Within the lines below, find those that hold the string "extractTitle" and copy each one.

Saved data entries
┌──
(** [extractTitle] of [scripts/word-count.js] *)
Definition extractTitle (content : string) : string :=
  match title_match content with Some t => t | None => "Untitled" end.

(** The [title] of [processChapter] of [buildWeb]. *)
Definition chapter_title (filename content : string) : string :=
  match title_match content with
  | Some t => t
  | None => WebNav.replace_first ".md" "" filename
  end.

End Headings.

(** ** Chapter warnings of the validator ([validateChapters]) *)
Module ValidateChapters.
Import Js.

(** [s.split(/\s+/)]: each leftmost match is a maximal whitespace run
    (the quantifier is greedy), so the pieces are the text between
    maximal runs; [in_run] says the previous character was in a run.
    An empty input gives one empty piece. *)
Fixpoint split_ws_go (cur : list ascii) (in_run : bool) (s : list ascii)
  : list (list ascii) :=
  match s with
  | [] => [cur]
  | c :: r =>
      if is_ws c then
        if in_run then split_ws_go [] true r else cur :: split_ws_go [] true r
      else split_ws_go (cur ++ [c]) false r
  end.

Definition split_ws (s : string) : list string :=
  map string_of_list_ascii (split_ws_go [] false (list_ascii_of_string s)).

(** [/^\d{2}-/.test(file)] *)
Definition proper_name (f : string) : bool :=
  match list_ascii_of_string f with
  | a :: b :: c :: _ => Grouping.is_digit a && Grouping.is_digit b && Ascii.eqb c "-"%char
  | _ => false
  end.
└──
┌──
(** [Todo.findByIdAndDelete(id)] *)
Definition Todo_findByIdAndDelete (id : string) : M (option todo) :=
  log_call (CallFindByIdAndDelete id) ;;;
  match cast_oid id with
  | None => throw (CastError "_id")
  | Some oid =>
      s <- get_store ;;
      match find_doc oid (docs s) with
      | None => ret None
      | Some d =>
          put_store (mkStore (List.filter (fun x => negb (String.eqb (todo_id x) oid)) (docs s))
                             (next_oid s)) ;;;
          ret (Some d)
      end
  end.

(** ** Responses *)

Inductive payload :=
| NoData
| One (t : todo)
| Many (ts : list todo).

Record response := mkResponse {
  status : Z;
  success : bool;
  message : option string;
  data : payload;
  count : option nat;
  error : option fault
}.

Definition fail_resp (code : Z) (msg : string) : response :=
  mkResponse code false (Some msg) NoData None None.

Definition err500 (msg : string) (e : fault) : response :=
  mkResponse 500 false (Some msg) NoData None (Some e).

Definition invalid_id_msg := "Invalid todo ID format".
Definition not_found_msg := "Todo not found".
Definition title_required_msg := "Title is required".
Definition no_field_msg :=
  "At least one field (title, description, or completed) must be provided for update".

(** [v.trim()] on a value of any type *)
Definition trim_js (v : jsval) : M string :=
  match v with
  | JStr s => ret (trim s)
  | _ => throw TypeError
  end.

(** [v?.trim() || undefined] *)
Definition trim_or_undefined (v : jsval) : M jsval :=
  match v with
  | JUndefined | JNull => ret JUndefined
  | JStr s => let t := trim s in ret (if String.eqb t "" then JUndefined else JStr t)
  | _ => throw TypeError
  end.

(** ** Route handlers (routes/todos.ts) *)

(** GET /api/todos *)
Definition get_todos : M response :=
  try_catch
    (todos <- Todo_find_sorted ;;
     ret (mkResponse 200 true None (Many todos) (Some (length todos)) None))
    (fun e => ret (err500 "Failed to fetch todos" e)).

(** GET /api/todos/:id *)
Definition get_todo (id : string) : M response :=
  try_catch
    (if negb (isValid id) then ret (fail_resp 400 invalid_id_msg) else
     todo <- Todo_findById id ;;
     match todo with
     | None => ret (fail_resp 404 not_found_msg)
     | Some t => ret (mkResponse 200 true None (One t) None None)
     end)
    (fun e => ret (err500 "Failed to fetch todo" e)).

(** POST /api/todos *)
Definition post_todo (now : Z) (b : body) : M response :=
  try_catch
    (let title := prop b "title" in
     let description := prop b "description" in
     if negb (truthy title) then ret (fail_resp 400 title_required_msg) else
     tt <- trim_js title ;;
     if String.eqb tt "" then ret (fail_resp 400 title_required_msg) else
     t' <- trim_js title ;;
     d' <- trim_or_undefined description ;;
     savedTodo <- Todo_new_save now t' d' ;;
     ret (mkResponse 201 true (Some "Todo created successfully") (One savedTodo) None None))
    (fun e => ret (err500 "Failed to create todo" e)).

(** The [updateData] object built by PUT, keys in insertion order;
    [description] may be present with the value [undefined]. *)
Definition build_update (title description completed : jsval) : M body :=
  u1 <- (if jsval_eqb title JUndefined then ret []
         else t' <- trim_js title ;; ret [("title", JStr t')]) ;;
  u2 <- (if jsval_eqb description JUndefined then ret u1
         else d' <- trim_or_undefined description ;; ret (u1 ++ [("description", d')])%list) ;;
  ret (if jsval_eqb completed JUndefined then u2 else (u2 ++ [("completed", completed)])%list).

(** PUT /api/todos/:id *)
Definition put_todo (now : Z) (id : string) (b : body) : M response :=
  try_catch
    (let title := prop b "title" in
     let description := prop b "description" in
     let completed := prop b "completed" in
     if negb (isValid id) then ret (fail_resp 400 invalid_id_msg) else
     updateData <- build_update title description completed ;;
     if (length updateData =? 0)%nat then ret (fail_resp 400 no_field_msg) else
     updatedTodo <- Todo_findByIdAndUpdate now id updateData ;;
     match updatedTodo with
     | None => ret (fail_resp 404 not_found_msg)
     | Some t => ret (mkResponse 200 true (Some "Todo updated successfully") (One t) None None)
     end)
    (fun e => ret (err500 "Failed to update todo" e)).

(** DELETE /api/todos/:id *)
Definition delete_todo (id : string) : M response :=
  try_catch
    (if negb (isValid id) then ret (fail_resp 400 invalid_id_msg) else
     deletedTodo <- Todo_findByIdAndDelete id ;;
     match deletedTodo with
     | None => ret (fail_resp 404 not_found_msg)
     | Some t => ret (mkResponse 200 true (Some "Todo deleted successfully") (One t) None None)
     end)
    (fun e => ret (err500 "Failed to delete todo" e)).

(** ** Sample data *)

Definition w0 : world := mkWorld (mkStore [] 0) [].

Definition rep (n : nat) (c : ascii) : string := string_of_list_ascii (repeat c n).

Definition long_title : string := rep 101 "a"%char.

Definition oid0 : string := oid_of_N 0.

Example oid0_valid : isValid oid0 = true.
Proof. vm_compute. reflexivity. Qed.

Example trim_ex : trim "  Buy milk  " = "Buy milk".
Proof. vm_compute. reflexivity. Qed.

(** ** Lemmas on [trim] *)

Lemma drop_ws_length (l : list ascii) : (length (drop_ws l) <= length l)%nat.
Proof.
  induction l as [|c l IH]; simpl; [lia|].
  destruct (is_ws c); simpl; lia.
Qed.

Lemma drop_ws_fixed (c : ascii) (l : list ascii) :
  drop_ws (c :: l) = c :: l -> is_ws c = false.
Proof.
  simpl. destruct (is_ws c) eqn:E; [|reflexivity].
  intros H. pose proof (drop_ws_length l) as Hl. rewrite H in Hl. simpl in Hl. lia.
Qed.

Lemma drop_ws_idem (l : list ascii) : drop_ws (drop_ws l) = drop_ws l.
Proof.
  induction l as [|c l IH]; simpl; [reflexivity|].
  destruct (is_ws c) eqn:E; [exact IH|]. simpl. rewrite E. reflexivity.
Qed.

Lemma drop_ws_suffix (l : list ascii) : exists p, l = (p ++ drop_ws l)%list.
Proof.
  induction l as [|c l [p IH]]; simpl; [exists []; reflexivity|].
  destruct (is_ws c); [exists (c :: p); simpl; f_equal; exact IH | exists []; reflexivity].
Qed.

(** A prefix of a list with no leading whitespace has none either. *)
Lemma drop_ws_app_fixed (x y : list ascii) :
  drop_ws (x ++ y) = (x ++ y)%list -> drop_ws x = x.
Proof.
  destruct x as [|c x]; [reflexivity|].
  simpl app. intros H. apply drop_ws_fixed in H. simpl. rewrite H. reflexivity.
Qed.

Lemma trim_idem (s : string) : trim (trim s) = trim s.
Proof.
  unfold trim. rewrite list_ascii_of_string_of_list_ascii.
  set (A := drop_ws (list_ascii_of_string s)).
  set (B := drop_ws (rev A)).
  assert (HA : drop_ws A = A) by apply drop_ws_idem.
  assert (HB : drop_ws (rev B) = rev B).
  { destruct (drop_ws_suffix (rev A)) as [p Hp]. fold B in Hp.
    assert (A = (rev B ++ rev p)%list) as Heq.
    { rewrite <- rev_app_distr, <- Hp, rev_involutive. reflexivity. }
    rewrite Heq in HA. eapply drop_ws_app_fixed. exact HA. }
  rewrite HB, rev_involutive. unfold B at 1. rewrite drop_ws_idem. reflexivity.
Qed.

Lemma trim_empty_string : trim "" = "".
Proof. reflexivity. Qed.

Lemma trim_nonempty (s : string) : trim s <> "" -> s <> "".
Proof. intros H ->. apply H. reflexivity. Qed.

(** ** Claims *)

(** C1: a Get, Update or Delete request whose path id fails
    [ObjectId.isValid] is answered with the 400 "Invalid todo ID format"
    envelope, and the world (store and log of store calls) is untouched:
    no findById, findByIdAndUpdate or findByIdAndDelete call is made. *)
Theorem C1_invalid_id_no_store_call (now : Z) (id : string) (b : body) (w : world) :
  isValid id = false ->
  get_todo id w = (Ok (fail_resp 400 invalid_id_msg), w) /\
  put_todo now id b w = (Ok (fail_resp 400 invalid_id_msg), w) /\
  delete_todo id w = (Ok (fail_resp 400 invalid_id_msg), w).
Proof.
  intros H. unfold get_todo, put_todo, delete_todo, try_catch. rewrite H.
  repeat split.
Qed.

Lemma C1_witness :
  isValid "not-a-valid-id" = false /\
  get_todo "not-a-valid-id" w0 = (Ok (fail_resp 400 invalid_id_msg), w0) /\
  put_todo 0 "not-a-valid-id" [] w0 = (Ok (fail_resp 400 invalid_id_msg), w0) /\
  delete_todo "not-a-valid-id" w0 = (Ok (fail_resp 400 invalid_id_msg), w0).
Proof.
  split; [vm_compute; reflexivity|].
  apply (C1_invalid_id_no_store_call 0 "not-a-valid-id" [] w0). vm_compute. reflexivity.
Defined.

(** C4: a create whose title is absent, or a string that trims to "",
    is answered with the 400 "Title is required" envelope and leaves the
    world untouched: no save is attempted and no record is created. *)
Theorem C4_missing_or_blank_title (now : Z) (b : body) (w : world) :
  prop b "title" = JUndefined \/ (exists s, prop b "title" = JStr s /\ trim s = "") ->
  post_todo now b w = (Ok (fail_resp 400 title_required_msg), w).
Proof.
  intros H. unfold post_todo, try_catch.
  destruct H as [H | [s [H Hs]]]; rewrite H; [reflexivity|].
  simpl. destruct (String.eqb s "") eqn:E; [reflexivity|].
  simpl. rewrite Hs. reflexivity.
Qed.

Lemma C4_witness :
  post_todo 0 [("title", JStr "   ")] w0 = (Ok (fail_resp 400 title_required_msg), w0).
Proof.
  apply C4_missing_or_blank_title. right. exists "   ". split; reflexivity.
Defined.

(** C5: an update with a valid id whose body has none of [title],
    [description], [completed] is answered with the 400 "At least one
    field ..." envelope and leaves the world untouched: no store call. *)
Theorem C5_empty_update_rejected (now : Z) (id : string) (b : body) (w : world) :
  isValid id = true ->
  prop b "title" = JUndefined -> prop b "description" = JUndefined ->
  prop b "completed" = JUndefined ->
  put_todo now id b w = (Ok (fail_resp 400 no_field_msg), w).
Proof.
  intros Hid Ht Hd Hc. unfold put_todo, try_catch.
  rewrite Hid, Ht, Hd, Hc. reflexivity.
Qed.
└──
┌──
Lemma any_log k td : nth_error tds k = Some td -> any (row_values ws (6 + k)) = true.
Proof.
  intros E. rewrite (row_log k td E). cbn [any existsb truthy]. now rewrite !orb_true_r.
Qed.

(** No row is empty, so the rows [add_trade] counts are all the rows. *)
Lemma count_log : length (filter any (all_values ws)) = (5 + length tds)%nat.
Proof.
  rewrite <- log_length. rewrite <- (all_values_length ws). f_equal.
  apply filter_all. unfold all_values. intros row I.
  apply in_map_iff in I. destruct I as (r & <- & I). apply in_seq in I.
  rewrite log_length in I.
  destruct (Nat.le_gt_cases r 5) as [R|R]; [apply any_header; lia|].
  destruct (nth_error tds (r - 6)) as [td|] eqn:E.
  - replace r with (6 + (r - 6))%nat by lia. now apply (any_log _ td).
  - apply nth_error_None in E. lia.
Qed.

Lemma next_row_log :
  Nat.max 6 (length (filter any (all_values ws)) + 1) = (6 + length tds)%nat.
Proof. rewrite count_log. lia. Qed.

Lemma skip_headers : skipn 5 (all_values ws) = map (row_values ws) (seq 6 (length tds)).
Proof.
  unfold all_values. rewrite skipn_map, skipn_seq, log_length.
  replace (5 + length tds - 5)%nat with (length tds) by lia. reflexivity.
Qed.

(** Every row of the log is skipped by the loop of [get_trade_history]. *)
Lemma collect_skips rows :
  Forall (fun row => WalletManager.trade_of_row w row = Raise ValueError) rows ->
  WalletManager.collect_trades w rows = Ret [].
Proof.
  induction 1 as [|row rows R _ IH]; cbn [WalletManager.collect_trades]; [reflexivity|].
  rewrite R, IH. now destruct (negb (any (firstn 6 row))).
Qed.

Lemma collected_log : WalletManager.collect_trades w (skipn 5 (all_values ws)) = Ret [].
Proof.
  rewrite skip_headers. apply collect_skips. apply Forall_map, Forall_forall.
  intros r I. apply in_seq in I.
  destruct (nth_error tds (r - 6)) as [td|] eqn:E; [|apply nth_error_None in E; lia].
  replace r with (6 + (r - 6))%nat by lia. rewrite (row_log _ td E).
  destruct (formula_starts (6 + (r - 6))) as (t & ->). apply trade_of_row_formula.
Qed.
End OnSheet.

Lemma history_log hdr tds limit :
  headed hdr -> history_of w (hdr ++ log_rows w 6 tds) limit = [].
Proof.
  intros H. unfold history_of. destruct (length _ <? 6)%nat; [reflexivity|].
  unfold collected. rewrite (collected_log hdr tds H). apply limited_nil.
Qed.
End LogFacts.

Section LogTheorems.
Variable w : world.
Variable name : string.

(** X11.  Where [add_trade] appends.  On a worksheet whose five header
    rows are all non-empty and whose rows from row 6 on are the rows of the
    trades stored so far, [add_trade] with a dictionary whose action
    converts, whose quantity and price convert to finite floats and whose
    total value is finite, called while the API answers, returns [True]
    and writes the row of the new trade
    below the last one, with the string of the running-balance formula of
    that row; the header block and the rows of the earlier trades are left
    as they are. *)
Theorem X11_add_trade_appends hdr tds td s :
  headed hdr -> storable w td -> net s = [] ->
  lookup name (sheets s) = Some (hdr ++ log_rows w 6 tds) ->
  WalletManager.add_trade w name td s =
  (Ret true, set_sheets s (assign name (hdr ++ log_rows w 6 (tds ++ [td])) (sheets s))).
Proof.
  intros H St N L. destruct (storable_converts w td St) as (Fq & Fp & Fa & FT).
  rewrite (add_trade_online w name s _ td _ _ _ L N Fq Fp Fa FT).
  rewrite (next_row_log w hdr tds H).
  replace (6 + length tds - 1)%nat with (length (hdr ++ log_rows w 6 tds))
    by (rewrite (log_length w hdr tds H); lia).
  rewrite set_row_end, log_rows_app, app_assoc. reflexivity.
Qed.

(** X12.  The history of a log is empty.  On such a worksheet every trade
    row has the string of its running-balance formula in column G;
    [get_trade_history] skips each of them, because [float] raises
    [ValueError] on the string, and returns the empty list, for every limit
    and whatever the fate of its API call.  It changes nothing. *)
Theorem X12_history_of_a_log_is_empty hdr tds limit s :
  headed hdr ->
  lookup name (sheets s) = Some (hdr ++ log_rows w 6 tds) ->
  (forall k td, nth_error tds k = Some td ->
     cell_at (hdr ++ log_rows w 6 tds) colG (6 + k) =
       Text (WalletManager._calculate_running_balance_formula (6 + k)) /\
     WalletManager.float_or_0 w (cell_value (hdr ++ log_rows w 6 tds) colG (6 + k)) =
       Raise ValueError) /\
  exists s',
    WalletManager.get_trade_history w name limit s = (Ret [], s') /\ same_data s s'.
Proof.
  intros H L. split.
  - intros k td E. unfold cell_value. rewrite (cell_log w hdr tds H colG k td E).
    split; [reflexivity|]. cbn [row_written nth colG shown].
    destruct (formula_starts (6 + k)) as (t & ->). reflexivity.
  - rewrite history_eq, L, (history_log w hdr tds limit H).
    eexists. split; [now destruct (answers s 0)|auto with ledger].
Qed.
└──
> _Written answer_
(** [extractTitle] of [scripts/word-count.js] *)
Definition extractTitle (content : string) : string :=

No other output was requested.